Ella Arensman has been appointed Ireland’s first Professor of Public Mental Health.
IRELAND’S FIRST PROFESSOR of Public Mental Health has stated that demand for public mental health and suicide prevention research and services is greater than ever due to the Covid-19 pandemic.
Professor Ella Arensman made the comments upon her appointment to the position of Professor of Public Mental Health within University College Cork’s School of Public Health.
“Since the start of the Covid-19 pandemic last year, the attention for public mental health and suicide prevention has been greater than ever,” Arensman said.
She stated that she and her colleagues in the National Suicide Research Foundation and School of Public Health have “seen a significant increase in requests for policy briefings and research collaborations over the past year”.
“For example, the requests for real-time suicide and self-harm data to inform mental health promotion and suicide prevention programmes during Covid-19 have increased over the past year.
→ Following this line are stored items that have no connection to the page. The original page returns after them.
(** The frame an image is turned into when its conversion succeeds. *)
Definition convertedFrame (xmp : QByteArray.t) (image : QImage.t) : avifImage :=
  let avif := frameOf xmp image in
  snd (avifImageRGBToYUV avif (rgbOf avif image)).

(** Whether the conversion of [image] succeeds. *)
Definition converts (xmp : QByteArray.t) (image : QImage.t) : bool :=
  conversionResult xmp image =? AVIF_RESULT_OK.

(** The encoder after a frame was handed to it the way the loop does,
    and after a list of frames was, one after the other. *)
Definition handOff (encoder : avifEncoder) (avif : avifImage) : avifEncoder :=
  snd (avifEncoderAddImage encoder avif 0 AVIF_ADD_IMAGE_FLAG_NONE).

Definition handOffs (encoder : avifEncoder) (frames : list avifImage)
  : avifEncoder :=
  fold_left handOff frames encoder.

(** Every image of the list is converted and handed to the encoder
    without failure when the loop runs over it from state [st]. *)
Fixpoint framesAccepted (xmp : QByteArray.t) (st : FlushState)
  (images : list QImage.t) : Prop :=
  match images with
  | [] => True
  | image :: images =>
      conversionResult xmp image = AVIF_RESULT_OK /\
      handOffResult xmp st image = AVIF_RESULT_OK /\
      framesAccepted xmp (flushFrame xmp st image) images
  end.

End Flush.

End WriterPrivate.

(** class KDynamicWallpaperWriter: the public methods, on the private
    data they all go through. *)
Module Writer.
Import WriterPrivate.

Section Methods.
Context `{QtApi} `{Avif.Api}.

Definition ctor : t := WriterPrivate.ctor.

Definition setMetaData (metaData : list MetaData.t) (d : t) : t :=
  {| wallpaperWriterError := wallpaperWriterError d;
     errorString := errorString d;
     images := images d;
     WriterPrivate.metaData := metaData |}.

Definition metaData (d : t) : list MetaData.t :=
  WriterPrivate.metaData d.

Definition setImages (images : list QImage.t) (d : t) : t :=
  let tmpImages :=
    fold_left (fun tmpImages image =>
                 tmpImages ++ [convertToFormat image QImage.Format_RGB888])
              images [] in
  {| wallpaperWriterError := wallpaperWriterError d;
     errorString := errorString d;
     WriterPrivate.images := tmpImages;
     WriterPrivate.metaData :=
       WriterPrivate.metaData d |}.

Definition images (d : t) : list QImage.t :=
  WriterPrivate.images d.

(** bool flush(QIODevice *device) *)
Definition flush {D} `{QIODevice.Ops D} (d : t) (device : D) : bool * t * D :=
  if QIODevice.isOpen device then
    if Z.land (QIODevice.openMode device) QIODevice.WriteOnly =? 0 then
      (false,
       setError DeviceError "The device is not open for writing" d,
       device)
    else
      let '(d, device) := WriterPrivate.flush d device in
      (true, d, device)
  else
    let '(opened, device) := QIODevice.open QIODevice.WriteOnly device in
    if negb opened then
      (false, setError DeviceError (QIODevice.errorString device) d, device)
    else
      let '(d, device) := WriterPrivate.flush d device in
      (true, d, device).

(** bool flush(const QString &fileName): the file object lives for the
    call; the file system is what remains of it. *)
Definition flush_fileName (d : t) (fileName : string) (fs : QFile.FileSystem)
  : bool * t * QFile.FileSystem :=
  let file := QFile.ctor fileName fs in
  let '(opened, file) := QIODevice.open QIODevice.WriteOnly file in
  if negb opened then
    (false, setError DeviceError (QIODevice.errorString file) d, QFile.fs file)
  else
    let '(d, file) := WriterPrivate.flush d file in
    (true, d, QFile.fs file).

Definition error (d : t) : WallpaperWriterError := wallpaperWriterError d.

Definition errorString (d : t) : string :=
  match wallpaperWriterError d with
  | NoError => "No error"
  | _ => WriterPrivate.errorString d
  end.

(** static bool canWrite(QIODevice *device) *)
Definition canWrite {D} `{QIODevice.Ops D} (device : D) : bool :=
  QIODevice.isWritable device.

(** static bool canWrite(const QString &fileName) *)
Definition canWrite_fileName (fileName : string) (fs : QFile.FileSystem)
  : bool * QFile.FileSystem :=
  let file := QFile.ctor fileName fs in
  (QIODevice.isWritable file, QFile.fs file).

(** The destination flush(device) ends up writing to: the device
    itself when it comes open for writing, the device as opened by the
    call when it comes closed and opening succeeds. *)
Definition opened {D} `{QIODevice.Ops D} (device : D) : option D :=
  if QIODevice.isOpen device then
    if Z.land (QIODevice.openMode device) QIODevice.WriteOnly =? 0
    then None else Some device
  else
    let '(ok, device) := QIODevice.open QIODevice.WriteOnly device in
    if ok then Some device else None.

(** One call of a method of the writer that can change it, on any
    argument. *)
Inductive Step : t -> t -> Prop :=
| StepSetMetaData (metaData : list MetaData.t) (d : t) :
    Step d (setMetaData metaData d)
| StepSetImages (images : list QImage.t) (d : t) :
    Step d (setImages images d)
| StepFlush {D} `{QIODevice.Ops D} (device : D) (d : t) :
    Step d (snd (fst (flush d device)))
| StepFlushFileName (fileName : string) (fs : QFile.FileSystem) (d : t) :
    Step d (snd (fst (flush_fileName d fileName fs))).

End Methods.

End Writer.


(** ** Test doubles

    Small implementations of the collaborator interfaces, used to run
    the writer on concrete inputs. *)

Module Double.

(** An in-memory device. [openFails] is the message [open] fails with,
    if it does; [received] collects the bytes written. *)
Record Sink := {
  sinkMode : Z;
  openFails : option string;
  sinkError : string;
  received : QByteArray.t
}.

Definition sinkOpen (flags : Z) (s : Sink) : bool * Sink :=
  match openFails s with
  | Some message =>
      (false, {| sinkMode := sinkMode s; openFails := openFails s;
                 sinkError := message; received := received s |})
  | None =>
      (true, {| sinkMode := flags; openFails := openFails s;
                sinkError := sinkError s; received := received s |})
  end.

Definition sinkWrite (data : QByteArray.t) (s : Sink) : Sink :=
  if negb (Z.land (sinkMode s) QIODevice.WriteOnly =? 0)
  then {| sinkMode := sinkMode s; openFails := openFails s;
          sinkError := sinkError s; received := received s ++ data |}
  else s.

#[global] Instance sinkOps : QIODevice.Ops Sink := {
  QIODevice.openMode := sinkMode;
  QIODevice.open := sinkOpen;
  QIODevice.write := sinkWrite;
  QIODevice.errorString := sinkError
}.

Definition closedSink : Sink :=
  {| sinkMode := QIODevice.NotOpen; openFails := None;
     sinkError := ""; received := [] |}.

Definition readOnlySink : Sink :=
  {| sinkMode := QIODevice.ReadOnly; openFails := None;
     sinkError := ""; received := [] |}.

Definition openedSink : Sink :=
  {| sinkMode := QIODevice.WriteOnly; openFails := None;
     sinkError := ""; received := [] |}.

Definition lockedSink : Sink :=
  {| sinkMode := QIODevice.NotOpen; openFails := Some "Permission denied";
     sinkError := ""; received := [] |}.

(** Qt: the conversion only relabels the image as three bytes per
    pixel; the JSON printer renders an array with one pair of braces per
    element. *)
Definition convert (image : QImage.t) (format : Z) : QImage.t :=
  {| QImage.format := format;
     QImage.width := QImage.width image;
     QImage.height := QImage.height image;
     QImage.bytesPerLine := 3 * QImage.width image;
     QImage.constBits := QImage.constBits image |}.

Definition printJson (v : QJsonValue) : QByteArray.t :=
  match v with
  | JArray [] => QByteArray.ofString "[]"
  | JArray (_ :: a) =>
      QByteArray.ofString "[{}" ++
      concat (map (fun _ => QByteArray.ofString ",{}") a) ++
      QByteArray.ofString "]"
  | _ => QByteArray.ofString "null"
  end.

Definition template : QByteArray.t :=
  QByteArray.ofString
    "<x:xmpmeta xmlns:x='adobe:ns:meta/'><plasma:DynamicWallpaper>base64</plasma:DynamicWallpaper></x:xmpmeta>".

Definition qt : QtApi := {|
  convertToFormat := convert;
  QJsonDocument_toJson := printJson;
  metadata_xml := template;
  idealThreadCount := 4
|}.

(** The same Qt services with a conversion that, as Qt's, returns a null
    image as it is. *)
Definition convertUnlessNull (image : QImage.t) (format : Z) : QImage.t :=
  if QImage.isNull image then image else convert image format.

Definition qtNullAware : QtApi := {|
  convertToFormat := convertUnlessNull;
  QJsonDocument_toJson := printJson;
  metadata_xml := template;
  idealThreadCount := 4
|}.

(** The same Qt services around another template. *)
Definition qtWith (xml : QByteArray.t) : QtApi := {|
  convertToFormat := convert;
  QJsonDocument_toJson := printJson;
  metadata_xml := xml;
  idealThreadCount := 4
|}.

(** libavif: a frame is its size, metadata and pixels; the encoder is
    the list of frames added. Conversion fails on an image without
    pixels, adding fails on a frame of another size than the first,
    finishing fails without frames. *)
Record Frame := {
  frameWidth : Z;
  frameHeight : Z;
  frameXmp : QByteArray.t;
  planes : QByteArray.t
}.

Definition NO_CONTENT : Avif.avifResult := 3.
Definition REFORMAT_FAILED : Avif.avifResult := 5.
Definition INCOMPATIBLE_IMAGE : Avif.avifResult := 25.

Definition create (width height depth yuvFormat : Z) : Frame :=
  {| frameWidth := width; frameHeight := height; frameXmp := []; planes := [] |}.

Definition setXmp (frame : Frame) (xmp : QByteArray.t) : Frame :=
  {| frameWidth := frameWidth frame; frameHeight := frameHeight frame;
     frameXmp := xmp; planes := planes frame |}.

Definition rgbDefaults (frame : Frame) : Avif.avifRGBImage :=
  {| Avif.rgbWidth := frameWidth frame; Avif.rgbHeight := frameHeight frame;
     Avif.depth := 8; Avif.format := 1; Avif.rowBytes := 0; Avif.pixels := [] |}.

Definition rgbToYuv (frame : Frame) (rgb : Avif.avifRGBImage)
  : Avif.avifResult * Frame :=
  match Avif.pixels rgb with
  | [] => (REFORMAT_FAILED, frame)
  | _ :: _ =>
      (Avif.AVIF_RESULT_OK,
       {| frameWidth := frameWidth frame; frameHeight := frameHeight frame;
          frameXmp := frameXmp frame; planes := Avif.pixels rgb |})
  end.

Definition addImage (frames : list Frame) (frame : Frame) (duration flags : Z)
  : Avif.avifResult * list Frame :=
  match frames with
  | first :: _ =>
      if (frameWidth first =? frameWidth frame)
         && (frameHeight first =? frameHeight frame)
      then (Avif.AVIF_RESULT_OK, frames ++ [frame])
      else (INCOMPATIBLE_IMAGE, frames)
  | [] => (Avif.AVIF_RESULT_OK, [frame])
  end.

Definition finish (frames : list Frame) : Avif.avifResult * QByteArray.t :=
  match frames with
  | [] => (NO_CONTENT, [])
  | _ :: _ =>
      (Avif.AVIF_RESULT_OK,
       QByteArray.ofString "ftypavis" ++ concat (map planes frames))
  end.

Definition resultToString (result : Avif.avifResult) : string :=
  if result =? Avif.AVIF_RESULT_OK then "OK"
  else if result =? NO_CONTENT then "No content"
  else if result =? REFORMAT_FAILED then "Reformat failed"
  else if result =? INCOMPATIBLE_IMAGE then "Incompatible image"
  else "Unknown Error".

Definition avif : Avif.Api := {|
  Avif.avifImage := Frame;
  Avif.avifEncoder := list Frame;
  Avif.avifImageCreate := create;
  Avif.avifImageSetMetadataXMP := setXmp;
  Avif.avifRGBImageSetDefaults := rgbDefaults;
  Avif.avifImageRGBToYUV := rgbToYuv;
  Avif.avifEncoderCreate := [];
  Avif.setMaxThreads := fun _ encoder => encoder;
  Avif.avifEncoderAddImage := addImage;
  Avif.avifEncoderFinish := finish;
  Avif.avifResultToString := resultToString
|}.

(** Three images: the second has no pixels, the third another size. *)
Definition pixel (image_format width height : Z) (bits : string) : QImage.t :=
  {| QImage.format := image_format; QImage.width := width;
     QImage.height := height; QImage.bytesPerLine := 4 * width;
     QImage.constBits := QByteArray.ofString bits |}.

Definition red : QImage.t := pixel 4 1 1 "R00".
Definition blank : QImage.t := pixel 5 1 1 "".
Definition wide : QImage.t := pixel 4 2 1 "G00B00".
Definition blue : QImage.t := pixel 13 1 1 "B00".

(** A file system with one directory entry that refuses writing. *)
Definition disk : QFile.FileSystem :=
  {| QFile.files := ∅;
     QFile.denied := {["/proc/version" := "Permission denied"]} |}.

(** A file system on which the wallpaper exists already. *)
Definition usedDisk : QFile.FileSystem :=
  {| QFile.files := {["/tmp/wallpaper.avif" := QByteArray.ofString "old";
                      "/tmp/notes.txt" := QByteArray.ofString "notes"]};
     QFile.denied := {["/proc/version" := "Permission denied"]} |}.

End Double.

(** * Properties *)

(** ** Byte arrays *)

Example toBase64_Man :
  QByteArray.toBase64 (QByteArray.ofString "Man") = QByteArray.ofString "TWFu".
Proof. reflexivity. Qed.

Example toBase64_Ma :
  QByteArray.toBase64 (QByteArray.ofString "Ma") = QByteArray.ofString "TWE=".
Proof. reflexivity. Qed.

Example toBase64_M :
  QByteArray.toBase64 (QByteArray.ofString "M") = QByteArray.ofString "TQ==".
Proof. reflexivity. Qed.

Example toBase64_empty_array :
  QByteArray.toBase64 (QByteArray.ofString "[]") = QByteArray.ofString "W10=".
Proof. reflexivity. Qed.

Example replace_every_occurrence :
  QByteArray.replace (QByteArray.ofString "ab") (QByteArray.ofString "xab")
                     (QByteArray.ofString "abcabab")
  = QByteArray.ofString "xabcxabxab".
Proof. reflexivity. Qed.

Section ReplaceFacts.
Import QByteArray.

Lemma startsWith_app (before s : QByteArray.t) :
  startsWith (before ++ s) before = true.
Proof.
  induction before as [|b before IH]; simpl; [reflexivity|].
  rewrite IH, andb_true_r. now apply Byte.byte_dec_lb.
Qed.

Lemma count_app_ge (l1 l2 before : QByteArray.t) :
  (count l2 before <= count (l1 ++ l2) before)%nat.
Proof.
  induction l1 as [|c l1 IH]; simpl; [lia|].
  destruct (startsWith _ _); lia.
Qed.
“Requests for mental health expertise in interdisciplinary research consortia focusing on intervention and prevention measures for infectious diseases and other public health emergencies have also increased,” she said.
- Our colleagues at Noteworthy want to investigate the measures being taken to tackle a pandemic-induced mental health crisis in Ireland. See how you can support this project here.
Having spent over three decades working in the field of suicide prevention research and public mental health, Arensman will continue in her current role as Chief Scientist at the National Suicide Research Foundation (NSRF), while leading research on suicide and self-harm within UCC’s School of Public Health.
Welcoming the appointment, Professor Ivan Perry, Dean of the School of Public Health, said Arensman is “a global leader in public mental health who has made an enormous contribution to work on the causes and prevention of self-harm and suicide in Ireland and internationally”.
Arensman has worked for over 33 years in suicide prevention research and public mental health.
In 2015 she was the recipient of the HRB Research Leaders Award, which is the highest career fellowship available from the HRB which funded the five-year research programme on self-harm and suicide.